1. He's trying to show that woman that he's in control, polished, sorted, together and that it's a message to not come near him
2. He's trying to impress her

Either way I'm sure you'd prefer she had no bearing on his appearance (assuming that is the case).

I think you need to have an honest conversation. He can't shrug it off, what he did has an impact forever and keeping communication open at these times is key to avoid mistrust and alienation.

Big flowers for you though.

NavyandWhite Fri 11-Nov-16 14:19:38

He seems to make more of an effort with his appearance on the school run, with my older two he used to throw a cap on and some jogging bottoms, but now he gets up earlier, has a shower and puts on smarter clothes.

Have you asked him why he's been doing this? It does strange.

mamaslatts Fri 11-Nov-16 14:25:00

She is probably nervous you will tell the other mums about her behaviour. 8 years is a long time, I would be surprised if she is not now mortified by her actions. It would be interesting to know how her son came to be at that school though, is a rural area with little choice? Otherwise that is a bit odd.

Zucchini07 Fri 11-Nov-16 14:26:40

Thank you for all your lovely comments, it's reassuring to hear that what I'm feeling isn't stupid or over the top.

I have tried to talk to him, but he doesn't communicate very well, and his answer to anything he doesn't want to discuss, is to try and ignore it until i brush it under the carpet. He has apologised if i think he is making an effort, but he doesn't think he is though.

Another concern I have is that since september he has been initiating sex more than normal, we've been together 16 years and with 4 kids, it's not very frequent but since september he has been coming onto me more.
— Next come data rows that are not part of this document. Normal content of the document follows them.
(* ===== verification/TopologyChangesets.v ===== *)
(** * Topology change sets of the console

    [admin/src/lib/topology-changesets.ts]: a change set is a list of
    operations that create or edit inbounds, lines and entries, and that refer
    to each other by key.  Inbounds and entries are JSON objects, because drafts
    written by other clients of the API may omit fields; a line is a record
    whose groups, members and endpoints are lists, so that the reading of null
    lists as empty ones by [modelFromDraft] is not modelled.
    [JSON.stringify] is used only to compare values, so a text is represented by
    the value it stands for ([json_text]: minus zero is zero, a number that is
    not finite is [null]). *)

From Stdlib Require Import SpecFloat.
From S2P Require Import Prelude JsMap JsString Json JsValue.

Open Scope Z_scope.

Module TopologyChangesets.

Abbreviation obj := (jsmap string json).

(** ** Data *)

Inductive ChangeKind := inbound_kind | line_kind | entry_kind.

#[global] Instance ChangeKind_eq_dec : EqDecision ChangeKind.
Proof. solve_decision. Defined.

Inductive balance := failover | roundrobin.

#[global] Instance balance_eq_dec : EqDecision balance.
Proof. solve_decision. Defined.

Record LineMember := {
  member_id : jsstring;
  node_id : num;
  port : num;
  ingress_id : option num;
  weight : num;
  address_mode : option jsstring;
}.

Record LineGroup := { strategy : balance; members : list LineMember }.

Record Line := {
  path_route : bool;
  line_id : num;
  line_name : jsstring;
  version : num;
  protocol : jsstring;
  backend : jsstring;
  target_inbound_id : num;
  target_address_mode : option jsstring;
  groups : list LineGroup;
  endpoints : list json;
}.

(** [ChangesetOperation] and [EditableOperation]; [None] is [undefined]. *)
Record operation := {
  key : jsstring;
  kind : ChangeKind;
  id : option num;
  revision : option jsstring;
  inbound : option obj;
  line : option Line;
  inbound_ref : option jsstring;
  entry : option obj;
  editMode : bool;
  preservedFields : option obj;
}.

Record ChangesetModel := { name : jsstring; operations : list operation }.

Record TopologyCatalog := {
  inbounds : list obj;
  lines : list (Line * jsstring);
  entries : list obj;
}.

(** ** JSON objects *)

(** [value || d] on numbers and strings, and truthiness of optional values. *)
Definition num_or (x : option num) (d : num) : num :=
  match x with Some x => if num_truthy x then x else d | None => d end.
Definition set_num (x : option num) : bool := match x with Some x => num_truthy x | None => false end.
Definition set_str (s : option jsstring) : bool :=
  match s with Some s => negb (bool_decide (s = [])) | None => false end.

(** Typed reads of an object; the objects the editor holds have the fields it
    reads ([newChangesetOperation], [modelFromDraft]). *)
Definition str (k : string) (o : obj) : jsstring :=
  match jm_get k o with Some (JStr s) => s | _ => [] end.
Definition str_opt (k : string) (o : obj) : option jsstring :=
  match jm_get k o with Some (JStr s) => Some s | _ => None end.
Definition number (k : string) (o : obj) : num :=
  match jm_get k o with Some (JNum x) => x | _ => NaN end.
Definition number_opt (k : string) (o : obj) : option num :=
  match jm_get k o with Some (JNum x) => Some x | _ => None end.
Definition flag (k : string) (o : obj) : bool :=
  match jm_get k o with Some v => negb (json_falsy v) | None => false end.
Definition field (k : string) (o : obj) : json := default JNull (jm_get k o).

(** [o\[k\] == null] *)
Definition missing (k : string) (o : obj) : bool :=
  match jm_get k o with None | Some JNull => true | _ => false end.

(** [{ ...a, ...b }] *)
Definition spread (a b : obj) : obj := foldl (λ o kv, jm_set kv.1 kv.2 o) a b.

(** What [JSON.stringify] distinguishes. *)
Fixpoint json_text (v : json) : json :=
  match v with
  | JNum x => if isFinite x then match x with S754_zero _ => JNum (S754_zero false) | _ => v end else JNull
  | JArr l => JArr (json_text <$> l)
  | JObj m =>
      JObj ((fix go m := match m with [] => [] | (k, v) :: m => (k, json_text v) :: go m end) m)
  | _ => v
  end.

(** ** New operations *)

Definition n (z : Z) : json := JNum (num_of_Z z).
Definition s_ (t : string) : json := JStr (js t).

Definition newChangesetMember (fresh : jsstring) : LineMember :=
  {| member_id := fresh; node_id := num_of_Z 0; port := num_of_Z 0; ingress_id := None;
     weight := num_of_Z 1; address_mode := Some (js "default") |}.

Definition newChangesetGroup (fresh : jsstring) : LineGroup :=
  {| strategy := failover; members := [newChangesetMember fresh] |}.

Definition new_inbound : obj :=
  [("node_id", n 0); ("tag", s_ ""); ("listen", s_ ""); ("port", n 443); ("protocol", s_ "vless");
   ("core", s_ ""); ("enabled", JBool true); ("sort", n 0); ("ingress_id", n 0);
   ("settings", JObj [("transport", JObj [("type", s_ "tcp")])])]%string.

Definition new_line (fresh : jsstring) : Line :=
  {| path_route := false; line_id := num_of_Z 0; line_name := []; version := num_of_Z 0;
     protocol := js "tcp"; backend := js "relay"; target_inbound_id := num_of_Z 0;
     target_address_mode := Some (js "default"); groups := [newChangesetGroup fresh]; endpoints := [] |}.

Definition new_entry : obj :=
  [("name", s_ ""); ("inbound_id", n 0); ("line_id", n 0); ("line_member_id", s_ "");
   ("display_host", s_ ""); ("display_port", n 0); ("rate", n 1); ("sort", n 0);
   ("enabled", JBool true); ("tags", JArr []); ("region", s_ "")]%string.

(** [fresh1] and [fresh2] are what [changesetKey] returns. *)
Definition newChangesetOperation (fresh1 fresh2 : jsstring) (k : ChangeKind) : operation :=
  {| key := fresh1; kind := k; id := None; revision := None;
     inbound := match k with inbound_kind => Some new_inbound | _ => None end;
     line := match k with line_kind => Some (new_line fresh2) | _ => None end;
     inbound_ref := None;
     entry := match k with entry_kind => Some new_entry | _ => None end;
     editMode := false; preservedFields := None |}.

Definition editableChangesetLine (l : Line) : bool :=
  negb (path_route l) && bool_decide (backend l = js "relay").

(** [a || b || c || key] on names *)
Definition operationLabel (op : operation) : jsstring :=
  let first_of l := default (key op) (list_find_first (λ s, negb (bool_decide (s = []))) l) in
  first_of [default [] (str "tag" <$> inbound op); default [] (line_name <$> line op);
            default [] (str "name" <$> entry op)].

(** ** Selecting a resource of the catalog *)

Definition has_id (x : num) (o : obj) : bool := num_eqb (number "id" o) x.

Definition pick (ks : list string) (o : obj) : obj := omap (λ k, (λ v, (k, v)) <$> jm_get k o) ks.

Definition selectChangesetResource (fresh : jsstring) (op : operation) (x : num) (catalog : TopologyCatalog)
    : operation :=
  let blank :=
    let new := newChangesetOperation (key op) fresh (kind op) in
    {| key := key op; kind := kind op; id := Some (num_of_Z 0); revision := None; inbound := inbound new;
       line := line new; inbound_ref := None; entry := entry new; editMode := true;
       preservedFields := None |} in
  let base rev i l e :=
    {| key := key op; kind := kind op; id := Some x; revision := rev; inbound := i; line := l;
       inbound_ref := None; entry := e; editMode := true; preservedFields := None |} in
  if match id op with Some y => num_eqb y x | None => false end && set_str (revision op) then op
  else match kind op with
    | inbound_kind =>
        match list_find_first (λ o, has_id x o && flag "editable" o) (inbounds catalog) with
        | Some source =>
            let ingress := if missing "ingress_id" source then n 0 else field "ingress_id" source in
            base (str_opt "revision" source)
              (Some (pick ["node_id"; "protocol"; "tag"; "listen"; "port"; "enabled"; "sort"]%string source
                     ++ [("ingress_id"%string, ingress)])) None None
        | None => blank
        end
    | line_kind =>
        match list_find_first (λ p, num_eqb (line_id p.1) x && editableChangesetLine p.1) (lines catalog) with
        | Some (l, rev) => base (Some rev) None (Some l) None
        | None => blank
        end
    | entry_kind =>
        match list_find_first (λ o, has_id x o && flag "editable" o) (entries catalog) with
        | Some source =>
            base (str_opt "revision" source) None None
              (Some (pick ["name"; "inbound_id"; "line_id"; "line_member_id"; "display_host"; "display_port";
                           "rate"; "sort"; "enabled"]%string source
                     ++ [("tags", if flag "tags" source then field "tags" source else JArr []);
                         ("region", if flag "region" source then field "region" source else s_ "")]%string))
        | None => blank
        end
    end.

(** ** The input that is sent *)

(** [omitPreserved] *)
Definition omitPreserved (value : obj) (preserved : option obj) : obj :=
  foldl (λ input kv, if bool_decide (json_text <$> jm_get kv.1 input = Some (json_text kv.2))
                     then jm_delete kv.1 input else input) value (default [] preserved).

(** Optional properties of an object literal. *)
Definition opt (k : string) (v : option json) : obj := match v with Some v => [(k, v)] | None => [] end.

Definition inbound_input (op : operation) (v : obj) : obj :=
  [("tag", JStr (trim (str "tag" v))); ("listen", JStr (trim (str "listen" v)));
   ("port", field "port" v); ("enabled", field "enabled" v); ("sort", field "sort" v)]%string
  ++ opt "ingress_id" (jm_get "ingress_id"%string v)
  ++ (if set_num (id op) then []
      else opt "node_id" (jm_get "node_id"%string v) ++ opt "protocol" (jm_get "protocol"%string v)
           ++ opt "core" (jm_get "core"%string v)
           ++ (if flag "settings_configured" v then [] else opt "settings" (jm_get "settings"%string v))).

Definition default_mode (m : option jsstring) : jsstring :=
  match m with Some ((_ :: _) as m) => m | _ => js "default" end.

Definition line_input (op : operation) (v : Line) : Line :=
  {| path_route := false; line_id := num_or (id op) (num_of_Z 0);
     line_name := trim (line_name v);
     version := if set_num (id op) then version v else num_of_Z 0;
     protocol := protocol v; backend := backend v;
     target_inbound_id := if set_str (inbound_ref op) then num_of_Z 0 else target_inbound_id v;
     target_address_mode := Some (default_mode (target_address_mode v));
     groups := (λ g, {| strategy := strategy g;
       members := (λ m, {| member_id := member_id m; node_id := node_id m; port := port m;
                           ingress_id := ingress_id m; weight := weight m;
                           address_mode := Some (default_mode (address_mode m)) |}) <$> members g |})
       <$> groups v;
     endpoints := [] |}.

(** [value || d] on a JSON field *)
Definition field_or (k : string) (d : json) (v : obj) : json := if flag k v then field k v else d.

Definition entry_input (v : obj) : obj :=
  [("name", JStr (trim (str "name" v)));
   ("inbound_id", if set_str (str_opt "inbound_ref" v) then n 0 else field_or "inbound_id" (n 0) v)]%string
  ++ (if set_str (str_opt "inbound_ref" v) then opt "inbound_ref" (jm_get "inbound_ref"%string v) else [])
  ++ [("line_id", if set_str (str_opt "line_ref" v) then n 0 else field_or "line_id" (n 0) v)]%string
  ++ (if set_str (str_opt "line_ref" v) then opt "line_ref" (jm_get "line_ref"%string v) else [])
  ++ [("line_member_id", field_or "line_member_id" (s_ "") v);
      ("display_host", JStr (trim (str "display_host" v))); ("display_port", field "display_port" v);
      ("rate", field "rate" v); ("sort", field "sort" v); ("enabled", field "enabled" v);
      ("tags", field "tags" v); ("region", JStr (trim (str "region" v)))]%string.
Could this at all be related?

Do you think if he is fantasising about her, that it will calm down over time, after the novelty of seeing her again has worn off?

I just don't know what to do, as it be heartbreaking to split because of the kids. xx

WeAreUglyButWeHaveTheMusic Fri 11-Nov-16 14:27:25

Tbh, if they still see each other at work, or could easily arrange to, then the affair could have been rekindled long before now if it were going to be.

I'd imagine that he's doing it to show how sorted, good and in control he is now.

Definitely projecting here, but if I'd had an affair, and ended it, and my spouse had also forgiven me, I'd also be feeling a bit uncomfortable and awkward if I had to see the other person in a more personal setting (such as school rather than work). So, I'd probably also make a bit of an effort so that they didn't look at me and think, "fuck, I'm glad I'm no long with them, look at the state of that!"

And it's easy to say, "he shouldn't care what she thinks of him" and it's true, but people are complicated creatures and he won't want her to look at him and think she had a lucky escape!

WeAreUglyButWeHaveTheMusic Fri 11-Nov-16 14:28:40

The extra sex might just be his non verbal way of reassuring you that he has no interest in her and that everything is ok with you.

Zucchini07 Fri 11-Nov-16 14:29:40

It's not rural, its outskirts of a city, the year they had the affair our daughter started school and we travelled from another area to where we are now so that she could come to this school, so he was having to come home early after staying at hers, to take my daughter to school. So I find it hard to believe that she didn't know our children went to this school.

Her partner also looks like my husband, my husband mentioned it once, and now i have seen him, i agree that he looks like my husband.

Zucchini07 Fri 11-Nov-16 14:32:27

Thank you, that's what I was hoping he was dressing up for, and i have to agree I would probably do the same in the situation.

I think I'm just driving myself mad, by overthinking things. i want to forget, then I see her again at school, which reminds me again sad xx

Oblomov16 Fri 11-Nov-16 14:39:22

I'm so sorry. I understand for a totally different reason. I had a problem, and dropping my son off at his school, reminds me every day. And moving schools has already been investigated. Besides, as you said, why should WE leave? It is really hard though. How do you ever really get over it?